1Namibia Field Epidemiology and Laboratory Training Program, Namibia

&Corresponding author
Kofi Nyarko, Namibia Field Epidemiology and Laboratory Training Program, Namibia

Abstract

Introduction: tuberculosis (TB) remains a serious public health concern worldwide. Even in the time of effective chemotherapy, TB still accounts for a substantial number of deaths annually. There were an estimated 12 million TB cases globally, including 8.6 million new cases, and 1.3 million fatal cases. Namibia Notified 488 cases per 100000 population with 4% fatalities in 2013. The World Health Organization’s Global Plan to Stop TB 2006-2015 proposes that countries cut TB mortality by half compared to 1990 rates. This study aimed to describe TB mortality in Oshikoto from January 2011 to December 2015 and determine progress towards the WHO’s 2015 target for TB mortality reduction.

Methods: we conducted a retrospective descriptive study. Data from 2011-2015 were extracted from TB surveillance system (ETR). We reviewed TB cases who were on Treatment between 2011 and 2015. We created a line list and exported to Epi info to generate proportion and frequencies by sex, age and length of stay on treatment. Chi square was used and p-value (< 0.05) was considered significant.

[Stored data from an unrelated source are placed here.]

(** C2, amended, on [default/foo] once port 443 has left the annotation,
    with the NEGs of both ports in two zones on a cloud that refuses no call:
    [GC] gets and deletes the NEG of port 443 in both zones and returns no
    error; the NEG of port 80 is still in the cloud, the namer recognises it,
    and it is live. *)
Lemma C2_GC_deletes_orphans_witness :
  calls (GC managerReduced fooCloud).1.2
  = [CallAggregatedList;
     CallGet "k8s1-default-foo-443" "us-a";
     CallDelete "k8s1-default-foo-443" "us-a";
     CallGet "k8s1-default-foo-443" "us-b";
     CallDelete "k8s1-default-foo-443" "us-b"]
  ∧ (GC managerReduced fooCloud).2 = None
  ∧ inCloud (GC managerReduced fooCloud).1.2 "k8s1-default-foo-80" "us-a"
  ∧ live (GC managerReduced fooCloud).1.1 "k8s1-default-foo-80".
Proof.
  assert ((GC managerReduced fooCloud).2 = None) as Hok
    by (vm_compute; reflexivity).
  assert (inCloud (GC managerReduced fooCloud).1.2 "k8s1-default-foo-80" "us-a")
    as Hin.
  { exists [neg "k8s1-default-foo-80"], (neg "k8s1-default-foo-80").
    split; [vm_compute; reflexivity|]. split; [by left | reflexivity]. }
  split; [vm_compute; reflexivity|].
  split; [exact Hok|]. split; [exact Hin|].
  apply (C2_GC_deletes_orphans managerReduced fooCloud
           "k8s1-default-foo-80" "us-a").
  - intros x y. reflexivity.
  - exact Hok.
  - exact Hin.
  - vm_compute. reflexivity.
Defined.

(** C5, as stated, fails for a [NotFound] of the delete: the get returns the
    NEG, the NEG is gone by the time the delete arrives and the provider
    answers [NotFound]. The operation returns that error, and [GC] fails
    with it. *)
Lemma C5_NotFound_on_delete_is_failure :
  (GetNetworkEndpointGroup (orphanCloud noFault gone) "k8s1-orphan-a" "us-a").2
  = inr (neg "k8s1-orphan-a")
  ∧ (DeleteNetworkEndpointGroup
       (GetNetworkEndpointGroup (orphanCloud noFault gone)
          "k8s1-orphan-a" "us-a").1 "k8s1-orphan-a" "us-a").2
    = Some NotFound
  ∧ (ensureDeleteNetworkEndpointGroup (orphanCloud noFault gone)
       "k8s1-orphan-a" "us-a").2 = Some (ErrCloud NotFound)
  ∧ (GC (newSyncerManager testNamer) (orphanCloud noFault gone)).2
    = Some (Errorf "Failed to garbage collect negs: %v" []
              (Errorf "failed to delete NEG %q in %q: %v" ["k8s1-orphan-a"; "us-a"]
                 (ErrCloud NotFound))).
Proof. split_and!; vm_compute; reflexivity. Qed.

(** C5, amended. The operation learns that the NEG does not exist from the
    get: when the get reports [NotFound], or the cloud holds no NEG of that
    name in the zone, it returns no error, makes the get call only, and
    leaves the NEGs of the cloud as they are. A [NotFound] of the delete,
    after a get that returned the NEG, is returned like any other error of
    the delete, and the loop of [GC] stops with it. *)
Theorem C5_NotFound_on_get_is_success c name zone :
  ((GetNetworkEndpointGroup c name zone).2 = inl NotFound
   ∨ ¬ inCloud c name zone →
   (ensureDeleteNetworkEndpointGroup c name zone).2 = None
   ∧ negs (ensureDeleteNetworkEndpointGroup c name zone).1 = negs c
   ∧ calls (ensureDeleteNetworkEndpointGroup c name zone).1
     = calls c ++ [CallGet name zone])
  ∧ (∀ g, (GetNetworkEndpointGroup c name zone).2 = inr g →
       (DeleteNetworkEndpointGroup (GetNetworkEndpointGroup c name zone).1
          name zone).2 = Some NotFound →
       (ensureDeleteNetworkEndpointGroup c name zone).2 = Some (ErrCloud NotFound)
       ∧ negs (ensureDeleteNetworkEndpointGroup c name zone).1 = negs c
       ∧ calls (ensureDeleteNetworkEndpointGroup c name zone).1
         = calls c ++ [CallGet name zone; CallDelete name zone]
       ∧ ∀ names,
           (deleteNames c zone (name :: names)).2
           = Some (Errorf "failed to delete NEG %q in %q: %v" [name; zone]
                     (ErrCloud NotFound))).
Proof.
  split.
  - intros Habs.
    unfold ensureDeleteNetworkEndpointGroup.
    destruct (GetNetworkEndpointGroup c name zone) as [c1 [e|g]] eqn:Eget.
    + simpl. split; [done|].
      unfold GetNetworkEndpointGroup in Eget. simpl in Eget.
      destruct (getFault c name zone);
        [|destruct (findNEG (logCall c (CallGet name zone)) name zone)];
        by simplify_eq.
    + exfalso. destruct Habs as [Hnf|Habs]; [done|].
      unfold GetNetworkEndpointGroup in Eget. simpl in Eget.
      destruct (getFault c name zone); [done|].
      destruct (findNEG (logCall c (CallGet name zone)) name zone) eqn:E;
        [|done].
      apply Habs. by apply findNEG_Some in E.
  - intros g Hget Hdel.
    assert ((ensureDeleteNetworkEndpointGroup c name zone).2
            = Some (ErrCloud NotFound)
            ∧ negs (ensureDeleteNetworkEndpointGroup c name zone).1 = negs c
            ∧ calls (ensureDeleteNetworkEndpointGroup c name zone).1
              = calls c ++ [CallGet name zone; CallDelete name zone]) as H.
    { unfold ensureDeleteNetworkEndpointGroup.
      destruct (GetNetworkEndpointGroup c name zone) as [c1 [e|g']] eqn:Eget;
        [done|]. simpl in Hdel |- *. rewrite Hdel. simpl.
      split; [done|].
      unfold GetNetworkEndpointGroup in Eget. simpl in Eget.
      destruct (getFault c name zone); [done|].
      destruct (findNEG (logCall c (CallGet name zone)) name zone) eqn:E;
        [|done].
      simplify_eq. revert Hdel.
      unfold DeleteNetworkEndpointGroup. simpl.
      destruct (deleteFault c name zone).
      - simpl. intros _. by rewrite <- app_assoc.
      - change (findNEG (logCall (logCall c (CallGet name zone))
                           (CallDelete name zone)) name zone)
          with (findNEG (logCall c (CallGet name zone)) name zone).
        by rewrite E. }
    destruct H as (Herr & Hnegs & Hcalls). split_and!; [done..|].
    intros names. simpl.
    destruct (ensureDeleteNetworkEndpointGroup c name zone) as [c1 r].
    simpl in Herr. by rewrite Herr.
Qed.

(** C5, amended, on both sides: a name the cloud does not hold, where the get
    reports [NotFound] and the operation succeeds; and an orphan the get
    returns while the delete reports [NotFound], where it fails. *)
Lemma C5_NotFound_on_get_is_success_witness :
  ((GetNetworkEndpointGroup (orphanCloud noFault noFault) "k8s1-gone" "us-a").2
   = inl NotFound
   ∧ (ensureDeleteNetworkEndpointGroup (orphanCloud noFault noFault)
        "k8s1-gone" "us-a").2 = None
   ∧ negs (ensureDeleteNetworkEndpointGroup (orphanCloud noFault noFault)
             "k8s1-gone" "us-a").1
     = negs (orphanCloud noFault noFault))
  ∧ (ensureDeleteNetworkEndpointGroup (orphanCloud noFault gone)
       "k8s1-orphan-a" "us-a").2 = Some (ErrCloud NotFound)
  ∧ calls (ensureDeleteNetworkEndpointGroup (orphanCloud noFault gone)
             "k8s1-orphan-a" "us-a").1
    = [CallGet "k8s1-orphan-a" "us-a"; CallDelete "k8s1-orphan-a" "us-a"].
Proof.
  assert ((GetNetworkEndpointGroup (orphanCloud noFault noFault)
             "k8s1-gone" "us-a").2 = inl NotFound) as Hget
    by (vm_compute; reflexivity).
  destruct (C5_NotFound_on_get_is_success (orphanCloud noFault noFault)
              "k8s1-gone" "us-a") as [Hsucc _].
  destruct (Hsucc (or_introl Hget)) as (H1 & H2 & _).
  destruct (C5_NotFound_on_get_is_success (orphanCloud noFault gone)
              "k8s1-orphan-a" "us-a") as [_ Hfail].
  destruct (Hfail (neg "k8s1-orphan-a")) as (H3 & _ & H4 & _).
  - vm_compute. reflexivity.
  - vm_compute. reflexivity.
  - split; [by split_and!|]. split; [exact H3 | exact H4].
Defined.
(** * Advanced search plugin: merge, start points and request handling

    A shallow embedding of [plugin-src/advsearch/advsearch.py] and the
    properties of its merge-and-paginate glue code.

    Layout: Python values and builtins, the Trac request interface, the
    plugin's functions in source order, then the theorems. *)

From Stdlib Require Import ZArith QArith Lqa String Ascii List Bool.
From Stdlib Require Import Sorting.Permutation Sorting.Sorted.
From Stdlib Require Import Structures.OrderedTypeEx.
From stdpp Require Import base option list gmap strings.

Set Warnings "-register-all".

Open Scope Z_scope.
Open Scope string_scope.
Open Scope list_scope.

(** ** Python values *)

(** The values a backend stores in a result dict: numbers (the score) and
    strings (title, source, summary, date, author).  Numbers are
    rationals: every finite float and every int is one; NaN is not
    represented. *)
Inductive value :=
| VNum (q : Q)
| VStr (s : string).

(** Object references.  Result dicts are mutated in place by the plugin,
    so lists hold references and a heap maps each to its dict. *)
Definition loc := nat.
Definition heap := loc -> gmap string value.

Definition upd (h : heap) (l : loc) (d : gmap string value) : heap :=
  fun l' => if Nat.eqb l' l then d else h l'.

(** Exceptions the modelled code can raise. *)
Inductive exn :=
| KeyError (k : string)
| TypeError
| PermissionError (action : string)
| ExternalError
| Unmodelled.
(** A read without a position in its sequence (a deletion or a skip) in a
    column at a marker's position makes the extraction of the sample raise
    [TypeError], the other reads being well formed. *)
Theorem deletion_raises_TypeError (samfile : AlignmentFile) (seqid : string)
    (d : list marker) (columns : list PileupColumn) :
  pileup samfile seqid = Ok columns →
  Forall (λ col, Forall in_range (pileups col)) columns →
  Exists (λ m, Exists (deletion_at (pos m)) columns) d →
  extract samfile seqid d = Raise TypeError.
Proof.
  intros Hp Hcols Hd. unfold extract, collect.
  assert (∀ st, rfold (collect_marker samfile seqid) st d = Raise TypeError) as ->;
    [|done].
  induction Hd as [m d Hm|m d _ IH]; intros [reads positions]; cbn [rfold].
  - destruct (scan_pileup_deletion (pos m) reads columns Hcols) as [Hdel _].
    by rewrite (collect_marker_raise _ _ _ _ _ columns TypeError) by auto.
  - destruct (scan_pileup_deletion (pos m) reads columns Hcols) as [Hdel Hok].
    destruct (decide (Exists (deletion_at (pos m)) columns)) as [Hex|Hex].
    + by rewrite (collect_marker_raise _ _ _ _ _ columns TypeError) by auto.
    + destruct (Hok Hex) as [reads' Hr].
      rewrite (collect_marker_step _ _ _ _ _ columns reads') by done.
      cbn [mbind result_bind]. apply IH.
Qed.

Lemma deletion_raises_TypeError_witness :
  extract sample_with_deletion "ctg1" [marker_100; marker_200] = Raise TypeError.
Proof.
  eapply (deletion_raises_TypeError sample_with_deletion "ctg1" [marker_100; marker_200]).
  - reflexivity.
  - repeat constructor; cbn; lia.
  - left. left. split; [reflexivity|]. right. left. reflexivity.
Defined.

(** ** The contigs of a run *)

#[global] Instance string_lt_trans : Transitive string_lt.
Proof.
  intros a b c. unfold string_lt.
  change String.compare with OrderedTypeEx.String_as_OT.cmp.
  rewrite !OrderedTypeEx.String_as_OT.cmp_lt.
  apply OrderedTypeEx.String_as_OT.lt_trans.
Qed.

Lemma string_lt_irrefl a : ¬ string_lt a a.
Proof. unfold string_lt. by rewrite string_compare_refl. Qed.

Lemma groupby_keys_sorted data :
  Sorted key_le data → Sorted string_lt (groupby data).*1.
Proof.
  induction 1 as [|x data Hdata IH Hx]; [constructor|]. cbn [groupby].
  destruct (groupby data) as [|[k g] groups] eqn:Hg; [repeat constructor|].
  destruct (decide (seqid x = k)) as [Hk|Hk]; [done|].
  cbn [fmap list_fmap fst] in *. constructor; [done|]. constructor.
  destruct data as [|y data]; [done|].
  apply groupby_head in Hg as [-> _]. apply HdRel_inv in Hx.
  destruct Hx as [Hlt|[Heq _]]; [done|congruence].
Qed.

Lemma Sorted_string_lt_NoDup (l : list string) : Sorted string_lt l → NoDup l.
Proof.
  intros Hl. apply Sorted_StronglySorted in Hl; [|apply _].
  induction Hl as [|x l _ IH Hx]; constructor; [|done].
  intros Hin. rewrite Forall_forall in Hx. by apply (string_lt_irrefl x), Hx.
Qed.

Lemma groupby_keys_elem_of data k :
  k ∈ (groupby data).*1 ↔ ∃ m, m ∈ data ∧ seqid m = k.
Proof.
  induction data as [|x data IH].
  - cbn. rewrite elem_of_nil. split; [done|]. intros (m & Hm & _).
    by apply elem_of_nil in Hm.
  - setoid_rewrite elem_of_cons. cbn [groupby].
    destruct (groupby data) as [|[k' g] groups] eqn:Hg.
    + apply groupby_nil in Hg as ->. cbn. rewrite list_elem_of_singleton. split.
      * intros ->. eauto.
      * intros (m & [->|Hm] & <-); [done|]. by apply elem_of_nil in Hm.
    + cbn [fmap list_fmap fst] in IH.
      destruct (decide (seqid x = k')) as [Hk|Hk]; cbn [fmap list_fmap fst].
      * rewrite IH. split.
        -- intros (m & Hm & <-). eauto.
        -- intros (m & [->|Hm] & <-); [|eauto].
           rewrite <- IH, Hk. left.
      * rewrite elem_of_cons, IH. split.
        -- intros [->|(m & Hm & <-)]; eauto.
        -- intros (m & [->|Hm] & <-); eauto.
Qed.

Lemma contigs_of_app out1 out2 :
  contigs_of (out1 ++ out2) = contigs_of out1 ++ contigs_of out2.
Proof. apply omap_app. Qed.

Lemma contigs_of_pair_records self (l : list (string * string)) :
  contigs_of (pair_record self <$> l) = [].
Proof. induction l as [|p l IH]; [done|]. cbn. exact IH. Qed.

(** The loop over the contigs when every extraction returns: it returns,
    and the summary records written are those of the groups, in order. *)
Lemma contigs_loop (items : gmap string Z → list (string * Z))
    (samfiles : list AlignmentFile) (groups : list (string * list marker)) fw :
  Forall (λ kg, Forall (λ samfile, ∃ h, extract samfile kg.1 kg.2 = Ok h) samfiles)
         groups →
  ∃ out,
    for_each groups (λ '(seqid, d), resolve_contig items samfiles seqid d) fw
    = (fw ++ out, Ok tt)
    ∧ contigs_of out = groups.*1.
Proof.
  intros Hgroups. revert fw.
  induction Hgroups as [|[k g] groups Hg _ IH]; intros fw.
  - exists []. by rewrite app_nil_r.
  - cbn [fst snd] in Hg.
    apply Forall_exists_Forall2_l in Hg as [hs Hhs].
    pose proof (resolve_contig_ok items samfiles k g hs fw Hhs) as Hk. cbn zeta in Hk.
    destruct (IH (fw ++ Summary k (counter (HaplotypeResolver_init hs))
                     :: (pair_record (HaplotypeResolver_init hs)
                           <$> pairs (items (counter (HaplotypeResolver_init hs))).*1)))
      as (out & Hout & Hc).
    exists (Summary k (counter (HaplotypeResolver_init hs))
              :: (pair_record (HaplotypeResolver_init hs)
                    <$> pairs (items (counter (HaplotypeResolver_init hs))).*1) ++ out).
    split.
    + erewrite for_each_cons by exact Hk. rewrite Hout, <- app_assoc. reflexivity.
    + change (contigs_of (Summary k ?c :: ?l)) with (k :: contigs_of l).
      rewrite contigs_of_app, contigs_of_pair_records, Hc. done.
Qed.

(** A run in which the header is found, every row is read and every
    extraction returns: [resolve] returns, and it has written one summary
    record for each contig that has a selected marker, no contig twice,
    the contigs in ascending order. *)
Theorem resolve_reports_each_contig_once (items : gmap string Z → list (string * Z))
    (opts : options) (fp : list string) (samfiles : list AlignmentFile)
    (fw : list record) (row : string) (rows : list string) (data : list marker) :
  scan_header None fp = Ok (Some row, rows) →
  load opts (Z.of_nat (length (split row)) - 4)
       (round (missing opts * inject_Z (Z.of_nat (length (split row)) - 4))) rows
  = Ok data →
  (∀ k g samfile, (k, g) ∈ groupby (sort data) → samfile ∈ samfiles →
                  ∃ h, extract samfile k g = Ok h) →
  ∃ out,
    resolve items opts fp samfiles fw = (fw ++ out, Ok tt)
    ∧ Sorted string_lt (contigs_of out)
    ∧ NoDup (contigs_of out)
    ∧ ∀ k, k ∈ contigs_of out ↔ ∃ m, m ∈ data ∧ seqid m = k.
Proof.
  intros Hheader Hload Hextract.
  destruct (contigs_loop items samfiles (groupby (sort data)) fw) as (out & Hout & Hc).
  { apply Forall_forall. intros [k g] Hkg. apply Forall_forall. intros samfile Hs.
    by apply Hextract. }
  exists out.
  assert (Sorted string_lt (contigs_of out)) as Hsorted.
  { rewrite Hc. apply groupby_keys_sorted, sort_sorted. }
  split; [|split; [done|split; [by apply Sorted_string_lt_NoDup|]]].
  - unfold resolve. rewrite (bind_lift_ok _ _ (Some row, rows)) by done.
    cbn beta iota. rewrite (bind_lift_ok _ _ row) by done.
    cbn zeta. rewrite (bind_lift_ok _ _ data) by done. exact Hout.
  - intros k. rewrite Hc, groupby_keys_elem_of.
    split; intros (m & Hm & <-); exists m; (split; [|done]).
    + by rewrite <- (sort_perm data).
    + by rewrite (sort_perm data).
Qed.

Results: a total of 3422 TB patients reported out of which 212 (16.14%) fatalities were recorded. Of these, 37 deaths were recorded in 2011(5.34), 30(4.73%) in 2012, 42(6.79%) in 2013, 67(6.80) in 2014, and 36(9.23%) in 2015. Their mean age was 45years, (SD 19.5) and ranged from 0-95years. Most deaths were observed among patients aged 35-44 (22.6%) and 25-34 (22.6), compared to other age groups (p = 0.02). Of the 212 deaths recorded, 48(38%) died within 30 days after treatment initiation and only 7(3%) patients died between 120 and 150 days of treatment initiation. Male accounted for 58% deaths, but difference observed was not significant in comparison to female who died while on TB treatment (p = 0.9).

Conclusion: deaths due to TB declined from 2011 to 2015. Majority of TB death succumbed within 30 days of their treatment. The CFR declined toward 2015 and if this trend continues, TB is likely to become an exceptional cause of death in Oshikoto. Further studies were recommended to investigate the risk factors for the death among TB patients.